The coalition of ruling parties in Turkey presented a proposal for major changes to the electoral system a mere 15 months before the coming elections. The proposal is expected to be accepted and enacted in the Turkish parliament with the votes of the two parties, the Justice and Development party (AKP) and the Nationalist Movement Party (MHP).
While the proposal lowers the election threshold from 10 percent to 7, it also requires every political party -not an alliance of parties- to receive sufficient votes in a constituency to win a parliamentary seat.
The 10% election threshold was introduced by the military regime after the 1980 coup in Turkey and was essentially aimed at preventing pro-Kurdish parties from entering the parliament. The Kurdish candidates had to run individually throughout three decades until the elections in 2015 when the Peoples’ Democratic Party (HDP) received more than 13% of the popular vote and entered the parliament as the party with the third largest parliamentary group.
As the current coalition partner MHP, a racist party with close ties to Turkish crime bosses, faced a diminishing support after it allied with the AKP and saw a substantial part of its supporter base slide towards breakaway Iyi Party, it recently became evident that it wouldn’t be able to pass the threshold in 2023. So, it is apparent that the intention for the new 7% threshold is for the MHP to retain its parliamentary existence.
The requirement for political parties to individually win in a constituency, on the other hand, is likely to bring an opposition alliance of six parties under heavy pressure. Four of the parties are small and do not have much prospect of winning individually in any constituency but they are needed to defeat the ruling coalition in the presidential elections.
Meral Danış Beştaş, the parliamentary co-chair of the HDP commented on the proposal, saying:
“This is a proposal prepared out of concern for their own survival. It’s a move against alliances (…) It’s not a democratic proposal. It’s sort of a confession, saying, ‘We’re being defeated, we’re falling from power.’ But no proposal can prevent their downfall.”

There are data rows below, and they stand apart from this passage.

(* ================================================================= *)
(** ** Further properties of the launcher *)

Lemma interleaving_only (i0 : nat) (f : remaining) (merged : list (actor * call)) :
  interleaving f merged ->
  (forall i, i <> i0 -> f i = []) ->
  merged = tagged i0 (f i0).
Proof.
  intros H. induction H as [f Hnone | f i c rest merged Hf Hrest IH]; intros Hother.
  - rewrite Hnone. reflexivity.
  - destruct (Nat.eq_dec i i0) as [-> | Hne].
    + rewrite Hf. cbn [tagged map]. f_equal.
      rewrite IH.
      * unfold advance. rewrite Nat.eqb_refl. reflexivity.
      * intros j Hj. unfold advance.
        destruct (Nat.eqb_spec j i0); [contradiction | apply Hother; exact Hj].
    + rewrite (Hother i Hne) in Hf. discriminate Hf.
Qed.

Section LauncherEdges.

Context {RT : Js.Runtime}.

Lemma runner_promise_no_url (URLS : list string) (i : nat) (input : session_input) :
  no_url URLS input -> runner_promise URLS i input = (Fulfilled tt, []).
Proof.
  unfold no_url, runner_promise.
  destruct (nth_error URLS (pick input)) as [u |]; [ | reflexivity ].
  intros ->. reflexivity.
Qed.

(** X21. When no session gets a URL (the list is empty, or the
    entries drawn are empty), no session makes any call and the
    launcher only closes the browser. *)
Theorem without_urls_only_the_browser_is_closed (count : nat) (URLS : list string)
    (input_of : nat -> session_input) (trace : list (actor * call)) :
  (forall i, (i < count)%nat -> no_url URLS (input_of i)) ->
  launch (runnerPromises count URLS input_of) trace ->
  trace = [(Launcher, BrowserClose)].
Proof.
  intros Hno Hlaunch.
  assert (Hcalls : forall i, calls_of (runnerPromises count URLS input_of) i = []).
  { intros i. unfold calls_of.
    destruct (Nat.lt_ge_cases i count) as [Hlt | Hge].
    - rewrite nth_error_runnerPromises by exact Hlt.
      rewrite (runner_promise_no_url _ _ _ (Hno i Hlt)). reflexivity.
    - replace (nth_error (runnerPromises count URLS input_of) i) with
        (@None (outcome unit * list call)); [reflexivity | ].
      symmetry. apply nth_error_None. unfold runnerPromises.
      rewrite length_map, length_seq. exact Hge. }
  destruct Hlaunch as [merged _ Hmerge | k error made before after cut Hk _ _].
  - rewrite (interleaving_only 0 _ _ Hmerge (fun i _ => Hcalls i)), Hcalls. reflexivity.
  - exfalso.
    assert (Hall : Forall (fun p => fst p = Fulfilled tt)
                     (runnerPromises count URLS input_of)).
    { apply runnerPromises_fulfilled. intros i Hi Hown. exfalso.
      specialize (Hno i Hi). unfold no_url, session_owns_context in *.
      destruct (nth_error URLS (pick (input_of i))) as [u |];
        [subst u; discriminate Hown | discriminate Hown]. }
    apply nth_error_In in Hk. rewrite Forall_forall in Hall.
    specialize (Hall _ Hk). discriminate Hall.
Qed.

(** X22. The program as written starts one session: its run
    is the calls of that session followed by [browser.close()], and when
    the session came to own a context, [context.close()] comes directly
    before it. *)
Theorem a_single_session_runs_before_the_browser_closes (URLS : list string)
    (input_of : nat -> session_input) (trace : list (actor * call)) :
  launch (main_runnerPromises URLS input_of) trace ->
  trace
  = (tagged 0 (snd (runner_promise URLS 0 (input_of 0%nat)))
       ++ [(Launcher, BrowserClose)])%list /\
  (session_owns_context URLS (input_of 0%nat) = true ->
   exists made,
     trace = (tagged 0 made
                ++ [(Session 0, ContextClose); (Launcher, BrowserClose)])%list /\
     Forall own_call made).
Proof.
  intros Hlaunch. unfold main_runnerPromises, RUNNER_COUNT in *.
  assert (Hone : forall merged,
             interleaving (calls_of (runnerPromises 1 URLS input_of)) merged ->
             merged = tagged 0 (snd (runner_promise URLS 0 (input_of 0%nat)))).
  { intros merged Hmerge. rewrite (interleaving_only 0 _ _ Hmerge).
    - unfold calls_of. rewrite nth_error_runnerPromises by lia. reflexivity.
    - intros i Hi. unfold calls_of, runnerPromises. cbn [seq map].
      destruct i as [| i]; [contradiction | ]. destruct i; reflexivity. }
  assert (Htrace : trace
                   = (tagged 0 (snd (runner_promise URLS 0 (input_of 0%nat)))
                        ++ [(Launcher, BrowserClose)])%list).
  { destruct Hlaunch
      as [merged _ Hmerge | k error made before after cut Hk Hmerge Hafter].
    - rewrite (Hone _ Hmerge). reflexivity.
    - assert (k = 0%nat) as ->.
      { assert (Hlt : (k < 1)%nat); [ | lia ].
        replace 1%nat with (List.length (runnerPromises 1 URLS input_of)) by reflexivity.
        apply nth_error_Some. rewrite Hk. discriminate. }
      pose proof (Hone _ Hmerge) as Hboth.
      destruct (after ++ cut)%list as [| a rest] eqn:Hrest.
      + apply app_eq_nil in Hrest. destruct Hrest as (-> & _).
        rewrite app_nil_r in Hboth. rewrite Hboth. reflexivity.
      + exfalso. inversion Hafter as [| ? ? Ha _]. subst.
        assert (Hin : In a (tagged 0 (snd (runner_promise URLS 0 (input_of 0%nat))))).
        { rewrite <- Hboth. apply in_or_app. right. left. reflexivity. }
        unfold tagged in Hin. apply in_map_iff in Hin. destruct Hin as (c & <- & _).
        discriminate Ha. }
  split; [exact Htrace | ].
  intros Howns. unfold session_owns_context in Howns.
  rewrite Htrace. unfold runner_promise.
  destruct (nth_error URLS (pick (input_of 0%nat))) as [u |]; [ | discriminate Howns ].
  destruct (String.eqb u ""); [discriminate Howns | ]. cbn [negb andb] in Howns.
  destruct (run_releases_once (env (input_of 0%nat)) (created (input_of 0%nat)) u
              (Z.of_nat 0)) as (_ & (made & Hmade & Hown) & _).
  unfold execX in Hmade.
  destruct (run (env (input_of 0%nat))
              (new_Runner (created (input_of 0%nat)) u (Z.of_nat 0))) as [o r'].
  cbn [snd] in *. rewrite Hmade, Howns. exists made. split; [ | exact Hown ].
  unfold tagged. rewrite map_app, <- app_assoc. reflexivity.
Qed.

The founder and director of one of the most credible survey companies in Turkey, Özer Sencar, said on Twitter:
“The new legislation on the election system is likely to force small parties to run as CHP candidates [the main opposition Republican People’s Party]. In this case, one third of the popular support they have, which is about 5-6 percent, may turn in favour of AKP instead of voting for CHP. The new legislation is also likely to have an impact on who the presidential candidate for the opposition alliance will be. A third consequence will be MHP candidates forced to run under AKP in many provinces. So, it’s actually killing three birds with one stone.”